Пять лет назад я писал в дневнике следующее: «Впрочем, Гомбрович все яснее понимал, что его соглашение с Сандауэром далеко от совершенства, поскольку охватывало лишь часть его произведений и его личности. От Сандауэра не следовало ожидать безумной восприимчивости и на лету хватающей впечатлительности Еленьского. Сандауэр был из рода одиночек, идущих своим путем, мастодонт, рак-отшельник, монах, гиппопотам, чудак, инквизитор, кактус, мученик, аппарат, крокодил, социолог…»
Что, спрашиваю я, этот кактус может знать об Эросе, хоть извращенном, хоть неизвращенном? Для него эротический мир всегда будет изолированной, закрытой на ключ комнатой, не соединенной с другими комнатами человеческой квартиры. Социология, да, психология… это те комнаты, в которых он чувствует себя как дома. Но эротизм — это для него «мономания».
Романы, эти легкокрылые сказочки, приобретают вес только когда показанный в них мир становится для нас чем-то настоящим. Достоевский останется сказочкой для тех, кто не схватит его в его обнаженной реальности. Кафка, Валери, Данте, сюрреализм, дадаизм, всё в искусстве имеет право на существование только в той мере, в какой оно имеет отношение хоть к какой-нибудь реальности, лишь бы это была новая реальность, чем-то поражающая, но которую искусство делает доступной, живой, осязаемой.
Сандауэр, исследующий мои сексуальные извращения? Но тогда он должен был бы сначала определить, дают они новое понимание или нет. Если нет, то не стоит ими голову морочить ни себе, ни другим. В противном случае с этим надо разбираться в больнице. Критик, который захотел бы оценить, например, «Порнографию», должен был бы прежде всего исследовать, насколько данное в ней видение человека может обогатить наше знание о нас самих. Автор этой книги говорит, что здесь желанию человека быть Богом противостоит другое желание, диаметрально противоположное: быть Молодым. Так? А может быть, не так? Это знание обогащает? Оно дано в романе? В какой мере? С какой силой?
Не ошибаюсь ли я, когда у меня человек молодой, входящий в жизнь, должен стать идолом (или, может, скорее — дополнением) человека уже осуществившегося, стареющего, сходящего со сцены жизни? Только ли из моей патологии следует утверждение, что гордое господство старшего над младшим, вместе со всеми своими социальными, культурными, психическими последствиями служит, в частности, для затирания другой реальности, также важной, а именно той, что человек уходящий может зацепиться за жизнь только через существо, в жизнь вступающее, подрастающее, потому что жизнь всегда идет по восходящей?

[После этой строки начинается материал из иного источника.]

(** The links of the children after stores, by their indices. *)
Ltac nat_lia :=
  repeat match goal with
  | H : _ <> _ :> positive |- _ => clear H
  | H : _ <-> _ |- _ => clear H
  end; exfalso; lia.
Ltac relinked :=
  let j := fresh "j" in let u := fresh "u" in let n := fresh "n" in
  let Hj := fresh "Hj" in let Hu := fresh "Hu" in let Hn := fresh "Hn" in
  intros j u n Hj Hu Hn; pose proof (child_allocated _ _ Hu); pose proof (lookup_lt_Some _ _ _ Hu);
  repeat match goal with
  | H : L !! _ = Some ?x |- _ =>
      lazymatch x with u => fail | _ => pose proof (same_index _ _ _ _ H Hu); pose proof (lookup_lt_Some _ _ _ H); revert H end
  end; intros;
  try match goal with Hl : loose _ |- _ => pose proof (loose_child _ _ _ Hl Hu) end;
  eexists; split; [lookup_node|]; autorewrite with links;
  repeat match goal with
  | E : ?b = u <-> ?k = j |- context [decide (?b = u)] =>
      destruct (decide (k = j));
      [rewrite !(decide_True (P := b = u)) by (apply E; assumption)
      |rewrite !(decide_False (P := b = u)) by (rewrite E; assumption)]; try nat_lia; clear E
  | |- context [decide (?b = u)] => rewrite !(decide_False (P := b = u)) by congruence
  end; split; repeat case_decide; try nat_lia; cbn [before] in *; try congruence.

Ltac detached_by i :=
  apply wp_ret; split; [reflexivity|]; split;
  [split;
    [eexists; split; [lookup_node|]
    |eapply (ring_delete _ i); [assumption|relinked]
    |intros ?%elem_delete; eapply (ch_outside _ _ _ Hch); eassumption]
  |split; [eexists; split; [lookup_node|]; split; decide_stores|split; [contents|others]]].

Lemma detach_first y :
  L !! 0%nat = Some y -> wp (cJSON_DetachItemViaPointer (Some a) (Some y)) (detached 0 y) h.
Proof.
  intros Hy. pose proof (lookup_lt_Some _ _ _ Hy) as Hi. destruct (ch_parent _ _ _ Hch) as (na & Hna & Hc).
  destruct (ring_node _ _ Hy) as (ny & Hny & Hnexty & Hprevy). pose proof (child_allocated _ _ Hy) as Hya.
  rewrite (head_Some _ _ Hy) in Hc.
  unfold cJSON_DetachItemViaPointer. rewrite !bool_decide_eq_false_2 by discriminate. cbn [orb].
  apply wp_bind. eapply wp_load; [exact Hna|]. apply wp_bind. eapply wp_load; [exact Hny|]. rewrite Hc, Hnexty, Hprevy.
  rewrite bool_decide_eq_false_2 by congruence. apply wp_bind, wp_ret.
  apply wp_bind. eapply wp_load; [exact Hny|]. rewrite Hnexty, Hprevy.
  destruct (L !! 1%nat) as [v|] eqn:Hv.
  - destruct (ring_node _ _ Hv) as (nv & Hnv & _ & _). pose proof (child_allocated _ _ Hv) as Hva.
    pose proof (same_index _ _ _ _ Hy Hv) as Hyv. assert (y <> v) by (rewrite Hyv; lia).
    rewrite bool_decide_eq_true_2 by discriminate. apply wp_bind. eapply wp_store; [exact Hnv|].
    apply wp_bind. eapply wp_load; [lookup_node|]. apply wp_bind. eapply wp_load; [lookup_node|].
    links. rewrite Hc, Hnexty. rewrite bool_decide_eq_true_2 by reflexivity.
    apply wp_bind. eapply wp_store; [lookup_node|].
    apply wp_bind. eapply wp_store; [lookup_node|]. apply wp_bind. eapply wp_store; [lookup_node|].
    detached_by 0%nat. destruct L as [|? [|? ?]]; [discriminate..|]. decide_stores.
  - rewrite bool_decide_eq_false_2 by congruence. apply wp_bind, wp_ret.
    apply wp_bind. eapply wp_load; [exact Hna|]. apply wp_bind. eapply wp_load; [exact Hny|].
    rewrite Hc, Hnexty. rewrite bool_decide_eq_true_2 by reflexivity.
    apply wp_bind. eapply wp_store; [lookup_node|].
    apply wp_bind. eapply wp_store; [lookup_node|]. apply wp_bind. eapply wp_store; [lookup_node|].
    apply lookup_ge_None in Hv. detached_by 0%nat. destruct L as [|? [|? ?]]; [discriminate| |cbn in *; lia]. decide_stores.
Qed.

Lemma detach_later i y :
  L !! S i = Some y -> wp (cJSON_DetachItemViaPointer (Some a) (Some y)) (detached (S i) y) h.
Proof.
  intros Hy. pose proof (lookup_lt_Some _ _ _ Hy) as Hi. destruct (ch_parent _ _ _ Hch) as (na & Hna & Hc).
  destruct (ring_node _ _ Hy) as (ny & Hny & Hnexty & Hprevy). pose proof (child_allocated _ _ Hy) as Hya.
  destruct (lookup_lt_is_Some_2 L 0) as [f Hf]; [lia|]. destruct (lookup_lt_is_Some_2 L i) as [w Hw]; [lia|].
  rewrite (head_Some _ _ Hf) in Hc. cbn [before] in Hprevy. rewrite Hw in Hprevy.
  destruct (ring_node _ _ Hw) as (nw & Hnw & _ & _). destruct (ring_node _ _ Hf) as (nf & Hnf & _ & _).
  pose proof (child_allocated _ _ Hw) as Hwa. pose proof (child_allocated _ _ Hf) as Hfa.
  pose proof (same_index _ _ _ _ Hy Hw) as Eyw. assert (y <> w) by (rewrite Eyw; lia).
  pose proof (same_index _ _ _ _ Hy Hf) as Eyf. assert (y <> f) by (rewrite Eyf; lia).
  unfold cJSON_DetachItemViaPointer. rewrite !bool_decide_eq_false_2 by discriminate. cbn [orb].
  apply wp_bind. eapply wp_load; [exact Hna|]. apply wp_bind. eapply wp_load; [exact Hny|]. rewrite Hc, Hprevy.
  rewrite bool_decide_eq_true_2 by congruence. apply wp_bind. eapply wp_store; [exact Hnw|].
  apply wp_bind. eapply wp_load; [lookup_node|]. links. rewrite Hnexty, Hprevy.
  destruct (L !! S (S i)) as [v|] eqn:Hv.
  - destruct (ring_node _ _ Hv) as (nv & Hnv & _ & _). pose proof (child_allocated _ _ Hv) as Hva.
    pose proof (same_index _ _ _ _ Hy Hv) as Eyv. assert (y <> v) by (rewrite Eyv; lia).
    pose proof (same_index _ _ _ _ Hw Hv) as Ewv. assert (w <> v) by (rewrite Ewv; lia).
    rewrite bool_decide_eq_true_2 by discriminate. apply wp_bind. eapply wp_store; [lookup_node|].
    apply wp_bind. eapply wp_load; [lookup_node|]. apply wp_bind. eapply wp_load; [lookup_node|].
    links. rewrite Hc, Hnexty. rewrite bool_decide_eq_false_2 by congruence.
    rewrite bool_decide_eq_false_2 by discriminate. apply wp_bind, wp_ret.
    apply wp_bind. eapply wp_store; [lookup_node|]. apply wp_bind. eapply wp_store; [lookup_node|].
    detached_by (S i). destruct L as [|? [|? ?]]; [discriminate..|]. decide_stores.
  - rewrite bool_decide_eq_false_2 by congruence. apply wp_bind, wp_ret.
    apply wp_bind. eapply wp_load; [lookup_node|]. apply wp_bind. eapply wp_load; [lookup_node|].
    links. rewrite Hc, Hnexty. rewrite bool_decide_eq_false_2 by congruence.
    rewrite bool_decide_eq_true_2 by reflexivity. rewrite Hprevy. apply wp_bind. eapply wp_store; [lookup_node|].
    apply wp_bind. eapply wp_store; [lookup_node|]. apply wp_bind. eapply wp_store; [lookup_node|].
    pose proof Hv as Hlen. apply lookup_ge_None in Hlen. detached_by (S i). destruct L as [|? [|? ?]]; [discriminate..|]. decide_stores.
Qed.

Можно ли считать меня извращенцем, когда я говорю, что природа мальчика, столь специфичная, столь отличная в своем несовершенстве, недостаточности, приниженности, в своей удивительнейшей легкости, становится ключевой для понимания взрослого, то есть природы нашего взрослого мира? Можно ли считать меня больным, когда я утверждаю, что в человечестве постоянно происходит тайное взаимодействие возрастов и фаз развития, что в нем имеет место игра очарований, насилий, благодаря которым «взрослый» никогда не бывает всего лишь «взрослым»? Мы говорим: человек. Это слово для меня ничего не значит. Я бы спросил: человек какого возраста? Каким возрастом очарован? Какому возрасту подчинен? С каким возрастом в своей человечности связан?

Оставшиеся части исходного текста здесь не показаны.